**WHAT IS NEEDED**
In the data below, one line contains "match f with" and a later one contains "Some (true, gDylibs". Print both, with every line between them, exactly and alone.

(DATA EXTRACT begins)

(* ===== verification/CacheBuild.v ===== *)
(** * The shared cache builder: tools/build_shared_cache_real.c

    The libraries are parsed, their segments get places in three regions, TEXT, DATA
    and LINKEDIT, and are copied there; a header describes the result. The buffer is
    a memory addressed by file offset. *)

From Stdlib Require Import ZArith Lia Ascii String.
From stdpp Require Import base list gmap.
From S2P Require Import Prelude MachO Words Runs DyldImage MachImage DyldKernel SlideInfo.

Open Scope Z_scope.

Definition MAX_DYLIBS : Z := 32.
Definition MAX_SEGS : Z := 8.
Definition TEXT_REGION_BASE : Z := 0x00007FFF20000000.
Definition DATA_REGION_BASE : Z := 0x00007FFF80000000.
Definition LINK_REGION_BASE : Z := 0x00007FFFC0000000.

Definition sizeof_dyld_cache_header : Z := 512.
Definition sizeof_mapping_info : Z := 32.
Definition sizeof_mapping_and_slide_info : Z := 56.
Definition sizeof_image_info : Z := 32.

Definition LC_ID_DYLIB : Z := 0xd.

(** ** Libraries *)
Record SegInfo := mkSeg {
  s_name : list Z;
  s_origVmaddr : Z;
  s_vmsize : Z;
  s_origFileoff : Z;
  s_filesize : Z;
  s_region : Z;                  (* 0 = TEXT, 1 = DATA, 2 = LINKEDIT *)
  s_cacheFileOff : Z;
  s_cacheVmaddr : Z;
  s_slide : Z }.                 (* segSlides[s] *)

Record DylibInfo := mkDylib {
  d_installName : list Z;
  d_mapped : list Z;
  d_mtime : Z;
  d_ino : Z;
  d_segs : list SegInfo;
  d_textSegIdx : Z;
  d_linkSegIdx : Z;
  d_dataSegIdx : Z;
  d_origLinkFileoff : Z }.

Definition seg_region (name : list Z) : Z :=
  if bool_decide (name = str "__TEXT") then 0 else if bool_decide (name = str "__LINKEDIT") then 2 else 1.

(** A file of the build machine: its bytes, time and inode. *)
Record host_file := mkHostFile { hf_bytes : list Z; hf_mtime : Z; hf_ino : Z }.

Definition read_segment (m : mem) (cmd : Z) : SegInfo :=
  let name := cstr_upto 16 m (cmd + 8) in
  mkSeg name (seg_vmaddr m cmd) (seg_vmsize m cmd) (seg_fileoff m cmd) (seg_filesize m cmd) (seg_region name) 0 0 0.

Definition load_segment (m : mem) (d : DylibInfo) (cmd : Z) : DylibInfo :=
  let nseg := Z.of_nat (length (d_segs d)) in
  if (lc_cmd m cmd =? LC_SEGMENT_64) && (nseg <? MAX_SEGS) then
    let si := read_segment m cmd in
    mkDylib (d_installName d) (d_mapped d) (d_mtime d) (d_ino d) (d_segs d ++ [si])
      (if bool_decide (s_name si = str "__TEXT") then nseg else d_textSegIdx d)
      (if bool_decide (s_name si = str "__LINKEDIT") then nseg else d_linkSegIdx d)
      (if (s_region si =? 1) && (d_dataSegIdx d <? 0) then nseg else d_dataSegIdx d) (d_origLinkFileoff d)
  else d.

Definition load_name (m : mem) (d : DylibInfo) (cmd : Z) : DylibInfo :=
  if lc_cmd m cmd =? LC_ID_DYLIB then
    mkDylib (take 255 (cstr m (cmd + dylib_name_offset m cmd))) (d_mapped d) (d_mtime d) (d_ino d) (d_segs d)
      (d_textSegIdx d) (d_linkSegIdx d) (d_dataSegIdx d) (d_origLinkFileoff d)
  else d.

Definition nth_seg (d : DylibInfo) (i : Z) : option SegInfo := if i <? 0 then None else d_segs d !! Z.to_nat i.

(** The new [gDylibs] and whether the function returns 0; [None] is [die], and [f] is
    [None] when the file cannot be opened. *)
Definition load_dylib (f : option host_file) (gDylibs : list DylibInfo) : option (bool * list DylibInfo) :=
  if MAX_DYLIBS <=? Z.of_nat (length gDylibs) then None
  else
    match f with
    | None => Some (false, gDylibs)
    | Some f =>
        let m := fmem (hf_bytes f) in
        if negb (mh_magic m 0 =? MH_MAGIC_64) || negb (mread m 4 4 =? CPU_TYPE_X86_64) then Some (false, gDylibs)
        else
          let d := fold_left (fun d cmd => load_name m (load_segment m d cmd) cmd) (commands m 0)
                     (mkDylib [] (hf_bytes f) (hf_mtime f) (hf_ino f) [] (-1) (-1) (-1) 0) in
          if (d_textSegIdx d <? 0) || bool_decide (d_installName d = []) then Some (false, gDylibs)
          else if existsb (fun e => bool_decide (d_installName e = d_installName d)) gDylibs then Some (false, gDylibs)
          else
            let link := match nth_seg d (d_linkSegIdx d) with Some si => s_origFileoff si | None => 0 end in
            Some (true, gDylibs ++ [mkDylib (d_installName d) (d_mapped d) (d_mtime d) (d_ino d) (d_segs d)
                                     (d_textSegIdx d) (d_linkSegIdx d) (d_dataSegIdx d) link])
    end.

(** ** Addresses *)

(** [tCur], [dCur] and [lCur]. *)
Record cursors := mkCur { tCur : Z; dCur : Z; lCur : Z }.

Definition aligned_size (si : SegInfo) : Z := let asz := PAGE_ALIGN (s_vmsize si) in if asz =? 0 then PAGE_SZ else asz.

Definition cursor (region : Z) (c : cursors) : Z := if region =? 0 then tCur c else if region =? 1 then dCur c else lCur c.

Definition advance (c : cursors) (si : SegInfo) : cursors :=
  if s_region si =? 0 then mkCur (tCur c +64 aligned_size si) (dCur c) (lCur c)
  else if s_region si =? 1 then mkCur (tCur c) (dCur c +64 aligned_size si) (lCur c)
  else mkCur (tCur c) (dCur c) (lCur c +64 aligned_size si).

Record cache_layout := mkLayout {
  gMetaSize : Z;
  gTextFileOff : Z; gTextSize : Z;
  gDataFileOff : Z; gDataSize : Z;
  gLinkFileOff : Z; gLinkSize : Z;
  gSlideInfoFileOff : Z; gSlideInfoSize : Z }.

Definition gBufSize (L : cache_layout) : Z := gSlideInfoFileOff L +64 gSlideInfoSize L.

Definition paths_size (ds : list DylibInfo) : Z := fold_left (fun n d => n +64 (Z.of_nat (length (d_installName d)) + 1)) ds 0.

Definition layout_of (ds : list DylibInfo) : cache_layout :=
  let cur := fold_left (fun c d => fold_left advance (d_segs d) c) ds (mkCur 0 0 0) in
  let gMetaSize := PAGE_ALIGN (sizeof_dyld_cache_header + 3 * sizeof_mapping_info + 3 * sizeof_mapping_and_slide_info
    + Z.of_nat (length ds) * sizeof_image_info + paths_size ds + 256) in
  let gTextFileOff := gMetaSize in
  let gTextSize := PAGE_ALIGN (tCur cur) in
  let gDataFileOff := gTextFileOff +64 gTextSize in
  let gDataSize := PAGE_ALIGN (dCur cur) in
  let gLinkFileOff := gDataFileOff +64 gDataSize in
  let gLinkSize := PAGE_ALIGN (lCur cur) in
  let gSlideInfoFileOff := gLinkFileOff +64 gLinkSize in
  let dataPages := (gDataSize +64 (PAGE_SZ - 1)) / PAGE_SZ in
  mkLayout gMetaSize gTextFileOff gTextSize gDataFileOff gDataSize gLinkFileOff gLinkSize gSlideInfoFileOff
    (PAGE_ALIGN (sizeof_slide_info2 +64 dataPages * 2 * 2 +64 4096)).

Definition region_base (region : Z) : Z := if region =? 0 then TEXT_REGION_BASE else if region =? 1 then DATA_REGION_BASE else LINK_REGION_BASE.
Definition region_off (L : cache_layout) (region : Z) : Z := if region =? 0 then gTextFileOff L else if region =? 1 then gDataFileOff L else gLinkFileOff L.
Definition region_size (L : cache_layout) (region : Z) : Z := if region =? 0 then gTextSize L else if region =? 1 then gDataSize L else gLinkSize L.

Definition assign_segment (L : cache_layout) (c : cursors) (si : SegInfo) : SegInfo :=
  let at_ := cursor (s_region si) c in
  let vmaddr := region_base (s_region si) +64 at_ in
  mkSeg (s_name si) (s_origVmaddr si) (s_vmsize si) (s_origFileoff si) (s_filesize si) (s_region si)
    (region_off L (s_region si) +64 at_) vmaddr (vmaddr -64 s_origVmaddr si).

Fixpoint assign_segments (L : cache_layout) (c : cursors) (l : list SegInfo) : list SegInfo :=
  match l with
  | [] => []
  | si :: l => assign_segment L c si :: assign_segments L (advance c si) l
  end.

Definition set_segs (d : DylibInfo) (segs : list SegInfo) : DylibInfo :=
  mkDylib (d_installName d) (d_mapped d) (d_mtime d) (d_ino d) segs (d_textSegIdx d) (d_linkSegIdx d) (d_dataSegIdx d) (d_origLinkFileoff d).

Fixpoint assign_dylibs (L : cache_layout) (c : cursors) (ds : list DylibInfo) : list DylibInfo :=
  match ds with
  | [] => []
  | d :: ds => set_segs d (assign_segments L c (d_segs d)) :: assign_dylibs L (fold_left advance (d_segs d) c) ds
  end.

Definition assign_addresses (ds : list DylibInfo) : list DylibInfo * cache_layout :=
  let L := layout_of ds in (assign_dylibs L (mkCur 0 0 0) ds, L).

(** ** Copying *)
Definition copy_into (L : cache_layout) (d : DylibInfo) (gBuf : mem) (si : SegInfo) : mem :=
  if s_filesize si =? 0 then gBuf
  else if gBufSize L <? s_cacheFileOff si +64 s_filesize si then gBuf
  else mstore gBuf (s_cacheFileOff si) (file_bytes (d_mapped d) (s_origFileoff si) (s_filesize si)).

Definition copy_segments (L : cache_layout) (ds : list DylibInfo) (gBuf : mem) : mem :=
  fold_left (fun gBuf d => fold_left (copy_into L d) (d_segs d) gBuf) ds gBuf.

(** ** The header *)
Definition mappings (L : cache_layout) : list (Z * Z * Z * Z) :=
  [(TEXT_REGION_BASE, gTextSize L, gTextFileOff L, 5); (DATA_REGION_BASE, gDataSize L, gDataFileOff L, 3); (LINK_REGION_BASE, gLinkSize L, gLinkFileOff L, 1)].

Definition mapping_bytes (x : Z * Z * Z * Z) : list Z :=
  let '(address, size, fileOffset, prot) := x in le_encode 8 address ++ le_encode 8 size ++ le_encode 8 fileOffset ++ le_encode 4 prot ++ le_encode 4 prot.

Definition slide_mapping_bytes (x : Z * Z * Z * Z) (slideOff slideSize : Z) : list Z :=
  let '(address, size, fileOffset, prot) := x in
  le_encode 8 address ++ le_encode 8 size ++ le_encode 8 fileOffset ++ le_encode 8 slideOff ++ le_encode 8 slideSize ++ le_encode 8 0 ++ le_encode 4 prot ++ le_encode 4 prot.

Definition text_vmaddr (d : DylibInfo) : Z := match nth_seg d (d_textSegIdx d) with Some si => s_cacheVmaddr si | None => 0 end.

(** The image information of the [i]-th library at [imagesOff + 32 i], its name at
    [pathCur]. *)
Definition write_image (imagesOff : Z) (s : mem * Z * Z) (d : DylibInfo) : mem * Z * Z :=
  let '(gBuf, i, pathCur) := s in
  let a := imagesOff + i * sizeof_image_info in
  let gBuf := mwrite gBuf a 8 (text_vmaddr d) in
  let gBuf := mwrite gBuf (a + 8) 8 (d_mtime d) in
  let gBuf := mwrite gBuf (a + 16) 8 (d_ino d) in
  let gBuf := mwrite gBuf (a + 24) 4 pathCur in
  (mstore gBuf pathCur (d_installName d ++ [0]), i + 1, pathCur +32 (Z.of_nat (length (d_installName d)) + 1)).

Definition mappingOff : Z := sizeof_dyld_cache_header.
Definition slideMapOff : Z := mappingOff + 3 * sizeof_mapping_info.
Definition imagesOff : Z := slideMapOff + 3 * sizeof_mapping_and_slide_info.
Definition pathsOff (ds : list DylibInfo) : Z := wrap 32 (imagesOff + Z.of_nat (length ds) * sizeof_image_info).

(** [uuid] is what [uuid_generate] gives. *)
Definition write_header (uuid : list Z) (L : cache_layout) (n : Z) (gBuf : mem) : mem :=
  let b := mstore gBuf 0 (str "dyld_v1  x86_64" ++ [0]) in
  let b := mwrite b 16 4 mappingOff in
  let b := mwrite b 20 4 3 in
  let b := mwrite b 448 4 imagesOff in
  let b := mwrite b 452 4 n in
  let b := mwrite b 24 4 imagesOff in
  let b := mwrite b 28 4 n in
  let b := mwrite b 224 8 SHARED_REGION_BASE in
  let b := mwrite b 232 8 ((LINK_REGION_BASE +64 gLinkSize L) -64 SHARED_REGION_BASE) in
  let b := mwrite b 216 4 1 in
  let b := mwrite b 220 4 (Z.lor (Z.shiftl 1 10) (Z.shiftl 1 11)) in
  let b := mwrite b 104 8 0 in
  let b := mwrite b 312 4 slideMapOff in
  let b := mwrite b 316 4 3 in
  mstore b 88 uuid.

Definition write_mappings (L : cache_layout) (locs : Z) (gBuf : mem) : mem :=
  let slide := (0 <? gSlideInfoSize L) && (0 <? locs) in
  let b := mstore gBuf mappingOff (concat (map mapping_bytes (mappings L))) in
  mstore b slideMapOff (concat (imap (fun i x => slide_mapping_bytes x (if (i =? 1)%nat && slide then gSlideInfoFileOff L else 0)
    (if (i =? 1)%nat && slide then gSlideInfoSize L else 0)) (mappings L))).

Definition write_metadata (uuid : list Z) (L : cache_layout) (locs : Z) (ds : list DylibInfo) (gBuf : mem) : mem :=
  let gBuf := write_mappings L locs (write_header uuid L (Z.of_nat (length ds)) gBuf) in
  (fold_left (write_image imagesOff) ds (gBuf, 0, pathsOff ds)).1.1.

(** ** The file *)
Definition set_slide_size (size : Z) (L : cache_layout) : cache_layout :=
  mkLayout (gMetaSize L) (gTextFileOff L) (gTextSize L) (gDataFileOff L) (gDataSize L) (gLinkFileOff L) (gLinkSize L) (gSlideInfoFileOff L) size.

(** The last steps of [main], from the buffer with the fixups applied to the bytes of
    the file; [None] is an exit with an error. *)
Definition finish_cache (uuid : list Z) (L : cache_layout) (ds : list DylibInfo) (gRebaseLocs : list Z) (gBuf : mem) : option (list Z) :=
  match generate_slide_info_v2 (gDataFileOff L) (gDataSize L) (gSlideInfoFileOff L) (gSlideInfoSize L) gRebaseLocs gBuf with
  | None => None
  | Some (gBuf, gRebaseLocs, slideSize) =>
      let gBuf := write_metadata uuid (set_slide_size slideSize L) (Z.of_nat (length gRebaseLocs)) ds gBuf in
      let actualSize := gSlideInfoFileOff L +64 slideSize in
      Some (mbytes gBuf 0 (Z.to_nat (if actualSize <? gBufSize L then actualSize else gBufSize L)))
  end.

(DATA EXTRACT ends)

**TASK ANSWER**
    match f with
    | None => Some (false, gDylibs)
    | Some f =>
        let m := fmem (hf_bytes f) in
        if negb (mh_magic m 0 =? MH_MAGIC_64) || negb (mread m 4 4 =? CPU_TYPE_X86_64) then Some (false, gDylibs)
        else
          let d := fold_left (fun d cmd => load_name m (load_segment m d cmd) cmd) (commands m 0)
                     (mkDylib [] (hf_bytes f) (hf_mtime f) (hf_ino f) [] (-1) (-1) (-1) 0) in
          if (d_textSegIdx d <? 0) || bool_decide (d_installName d = []) then Some (false, gDylibs)
          else if existsb (fun e => bool_decide (d_installName e = d_installName d)) gDylibs then Some (false, gDylibs)
          else
            let link := match nth_seg d (d_linkSegIdx d) with Some si => s_origFileoff si | None => 0 end in
            Some (true, gDylibs ++ [mkDylib (d_installName d) (d_mapped d) (d_mtime d) (d_ino d) (d_segs d)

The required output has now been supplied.